Can you use the word “realism” to talk about a Batman movie?

Goyer: “I think you can. It’s all relative, but Batman exists in a world that’s more realistic than Superman. You could be Batman if you had enough money, and did enough push-ups, you know?”
Rovan: “I think that Henri Ducard is a much more complex character and doesn’t speak in fortune cookie dialogue when he’s sitting there talking about the fact that he had his own dark experience very much like Bruce did, that he saw horrible things happen to him just like Bruce did as a young boy, and he had to overcome those things. He had to use that darkness or it was going to destroy him.”
Goyer: “One of the themes, the biggest theme in the movie, is fear. And part of that for Bruce is not just the fear of what happened to him as a child, but the fear of living in his father’s shadow, and not letting his father’s memory down, and not letting Gotham down. Gotham was a city that in large part was moved forward by his father.”

Why was Christian Bale the right actor for this interpretation of Batman?

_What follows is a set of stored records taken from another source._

Lemma sends_ret Q {A} (x : A) : sends Q (ret x : Client A).
Proof. by apply sends_nothing. Qed.

Lemma sends_fail Q {A} e : sends Q (fail e : Client A).
Proof. by apply sends_nothing. Qed.

Lemma sends_lift Q {A} (r : result A ClientError) : sends Q (lift r : Client A).
Proof. by apply sends_nothing. Qed.

Lemma sends_crypto Q {A} (r : result A CryptoError) : sends Q (crypto r : Client A).
Proof. by apply sends_nothing. Qed.

Lemma sends_gets Q {A} (f : Authenticator (Recorded H) -> A) : sends Q (gets f : Client A).
Proof. by apply sends_nothing. Qed.

Lemma sends_limit Q limit : sends Q (modify (with_limit limit) : Client unit).
Proof. by apply sends_nothing. Qed.

Lemma sends_iv Q : sends Q (fresh_iv : Client bytes).
Proof. apply sends_nothing. intros a. unfold fresh_iv, getrandom. by destruct (os_random a) as [|[d|] rest]. Qed.

Lemma sends_key Q : sends Q (generate_key : Client bytes).
Proof. apply sends_nothing. intros a. unfold generate_key. by destruct (draw_platform_key _). Qed.

Lemma sends_exchange (Q : bytes -> Prop) request : Q request -> sends Q (exchange request : Client bytes).
Proof.
  intros Hq a. unfold exchange. cbn [conn_cbor recorded_connection].
  exists [request]. destruct (conn_cbor request (rec_hid (hid a))) as [h [b|e]]; cbn; split; try done; by constructor.
Qed.

Create HintDb sends.
#[local] Hint Resolve sends_ret sends_fail sends_lift sends_crypto sends_gets sends_limit sends_iv sends_key sends_exchange : sends.

Ltac sending := repeat first
  [ solve [eauto with sends nocore] | apply sends_bind; [|intros ?] | case_match ].

Lemma sends_within_limit (Q : bytes -> Prop) request : Q request -> sends Q (send_within_limit request : Client Value).
Proof. intros Hq. unfold send_within_limit. sending. Qed.

#[local] Hint Resolve sends_within_limit : sends.

Lemma sends_info (Q : bytes -> Prop) : Q [CLIENT_GET_INFO] -> sends Q (client_info : Client Info).
Proof. intros Hq. unfold client_info. sending. Qed.

#[local] Hint Resolve sends_info : sends.

Lemma sends_encoded (Q : bytes -> Prop) request :
  Q [CLIENT_GET_INFO] -> Q request -> sends Q (call_encoded request : Client Value).
Proof. intros Hi Hq. unfold call_encoded. sending. Qed.

Lemma sends_call (Q : bytes -> Prop) command parameters :
  Q [CLIENT_GET_INFO] -> (forall rest, Q (command :: rest)) -> sends Q (client_call command parameters : Client Value).
Proof. intros Hi Hq. by apply sends_encoded. Qed.

(** ** Which requests *)

(** The questions about the PIN that cost nothing: getInfo and pinRetries. *)
Definition asks_only (request : bytes) : Prop :=
  request = [CLIENT_GET_INFO] \/
  request = CLIENT_PIN :: into_writer (VMap [(int 1, protocol_value PROTOCOL); (int 2, int 1)]).

Lemma info_asks : sends asks_only (client_info : Client Info).
Proof. apply sends_info. by left. Qed.

Lemma retries_ask : sends asks_only (pin_retries : Client PinRetries).
Proof.
  unfold pin_retries. apply sends_bind; [apply sends_encoded; [by left|by right]|intros body]. sending.
Qed.

(** A credential is deleted by subcommand 6 of credential management alone. *)
Definition may_delete (request : bytes) : Prop :=
  exists head rest, request = [CREDENTIAL_MANAGEMENT; head; 0x01; 0x06] ++ rest.

Definition harmless (request : bytes) : Prop := ~ may_delete request.

Lemma other_command command rest : command <> CREDENTIAL_MANAGEMENT -> harmless (command :: rest).
Proof. intros Hc (h & l & E). by injection E as ->. Qed.

#[local] Hint Resolve other_command : sends.

Lemma pin_call_harmless parameters : sends harmless (client_call CLIENT_PIN parameters : Client Value).
Proof. apply sends_call; [by apply other_command|intros; by apply other_command]. Qed.

#[local] Hint Resolve pin_call_harmless : sends.

Lemma info_harmless : sends harmless (client_info : Client Info).
Proof. apply sends_info. by apply other_command. Qed.

Lemma retries_harmless : sends harmless (pin_retries : Client PinRetries).
Proof. unfold pin_retries. sending. Qed.

Lemma secret_harmless protocol : sends harmless (shared_secret protocol : Client (PlatformKeyAgreement * Value)).
Proof. unfold shared_secret. sending. Qed.

#[local] Hint Resolve info_harmless retries_harmless secret_harmless : sends.

Lemma token_harmless pin permission protocol : sends harmless (permission_token pin permission protocol : Client ClientToken).
Proof. unfold permission_token. sending. Qed.

#[local] Hint Resolve token_harmless : sends.

Lemma listing_harmless pin : sends harmless (listing_token pin : Client ClientToken).
Proof. unfold listing_token, read_only_management_token, read_only_management_token_with_protocol, management_token. sending. Qed.

Lemma subcommand_harmless head subcommand rest :
  subcommand <> 6 -> harmless ([CREDENTIAL_MANAGEMENT; head; 0x01; subcommand] ++ rest).
Proof. intros Hs (h & l & E). by injection E as _ ->. Qed.

Lemma management_harmless token subcommand parameters :
  subcommand <> 6 -> sends harmless (management token subcommand parameters : Client Value).
Proof.
  intros Hs. unfold management. case_match; [apply sends_fail|].
  apply sends_encoded; [by apply other_command|by apply subcommand_harmless].
Qed.

Context `{!CiboriumLaws}.

Lemma next_harmless subcommand :
  subcommand = 3 \/ subcommand = 5 -> sends harmless (management_next subcommand : Client Value).
Proof.
  intros Hs. unfold management_next. apply sends_encoded; [by apply other_command|].
  rewrite ciborium_writes by (destruct Hs as [->| ->]; done).
  destruct Hs as [->| ->]; intros (h & l & E); vm_compute in E; discriminate.
Qed.

Lemma nexts_harmless n subcommand :
  subcommand = 3 \/ subcommand = 5 -> sends harmless (next_times n subcommand : Client (list Value)).
Proof.
  intros Hs. induction n as [|n IH]; cbn [next_times]; [apply sends_ret|].
  apply sends_bind; [by apply next_harmless|intros v]. sending.
Qed.

Lemma enumerate_harmless first key subcommand :
  subcommand = 3 \/ subcommand = 5 -> sends harmless (enumerate first key subcommand : Client (list Value)).
Proof. intros Hs. unfold enumerate. apply sends_bind; [by apply nexts_harmless|intros v]. sending. Qed.

Lemma rps_harmless token rps : sends harmless (rps_passkeys token rps : Client (list Passkey)).
Proof.
  induction rps as [|rp rps IH]; cbn [rps_passkeys]; [apply sends_ret|].
  apply sends_bind; [apply sends_lift|intros hash]. apply sends_bind; [by apply management_harmless|intros first].
  apply sends_bind; [by apply enumerate_harmless; right|intros credentials].
  apply sends_bind; [apply sends_lift|intros found]. apply sends_bind; [exact IH|intros more]. apply sends_ret.
Qed.

Lemma passkeys_harmless token : sends harmless (passkeys token : Client (list Passkey)).
Proof.
  intros a. unfold passkeys.
  pose proof (management_harmless token 0x02 None ltac:(done) a) as Hm.
  assert (Hrest : forall first, sends harmless (let* rps := enumerate first 5 0x03 in rps_passkeys token rps)).
  { intros first. apply sends_bind; [by apply enumerate_harmless; left|intros rps]. apply rps_harmless. }
  destruct (management token 0x02 None a) as [a1 [first|e]]; cbn [fst] in Hm.
  - destruct Hm as (l & E & Hl), (Hrest first a1) as (l' & E' & Hl'). exists (l ++ l').
    rewrite E', E, app_assoc. split; [done|by apply Forall_app].
  - destruct e; try exact Hm. case_match; exact Hm.
Qed.

(** *** The deletion itself *)

(** The request that deletes the credential [id]. *)
Definition delete_request (token : ClientToken) (id : bytes) : bytes :=
  let parameters := into_writer (VMap [(int 2, public_key_descriptor id)]) in
  [CREDENTIAL_MANAGEMENT; 0xA4; 0x01; 0x06] ++ 0x02 :: parameters ++ token_fields token (0x06 :: parameters).

(** [call_encoded] sends its request once, after what it must know. *)
Lemma encoded_once (request : bytes) (a : Authenticator (Recorded H)) :
  exists l, Forall harmless l /\
    (rec_requests (hid (fst (call_encoded request a))) = rec_requests (hid a) ++ l \/
     rec_requests (hid (fst (call_encoded request a))) = rec_requests (hid a) ++ l ++ [request]).
Proof.
  destruct (call_encoded request a) as [b r] eqn:Er. cbn [fst]. unfold call_encoded in Er. unfold mbind_st at 1 in Er.
  cbn [gets] in Er. unfold mbind_st at 1 in Er.
  match type of Er with context [match ?f a with _ => _ end] =>
    set (first := f) in Er; assert (Hf : sends harmless first) by (subst first; sending) end.
  destruct (Hf a) as (l & E & Hl). exists l. split; [done|].
  destruct (first a) as [a1 [[]|e]]; cbn [fst] in E; [|injection Er as <- _; by left].
  unfold send_within_limit, mbind_st in Er. cbn [gets] in Er. case_match; [injection Er as <- _; by left|].
  unfold exchange in Er. cbn [conn_cbor recorded_connection] in Er. right. rewrite app_assoc, <- E.
  destruct (conn_cbor request _) as [h [v|e]]; injection Er as <- _; done.
Qed.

Goyer: “There are three facets: there’s the private Bruce Wayne; there’s Batman, which is an alter ego; and there’s the public Bruce Wayne, which is another alter ego. Christian can be charming, he can be intense, he can be scary, he can be physical, he can do it all.”

Chuck, did you feel a lot of pressure on this project – Marvel had gotten its superheroes on the screen very effectively in the past few years. Was there extra pressure to do it right for Warner Bros.?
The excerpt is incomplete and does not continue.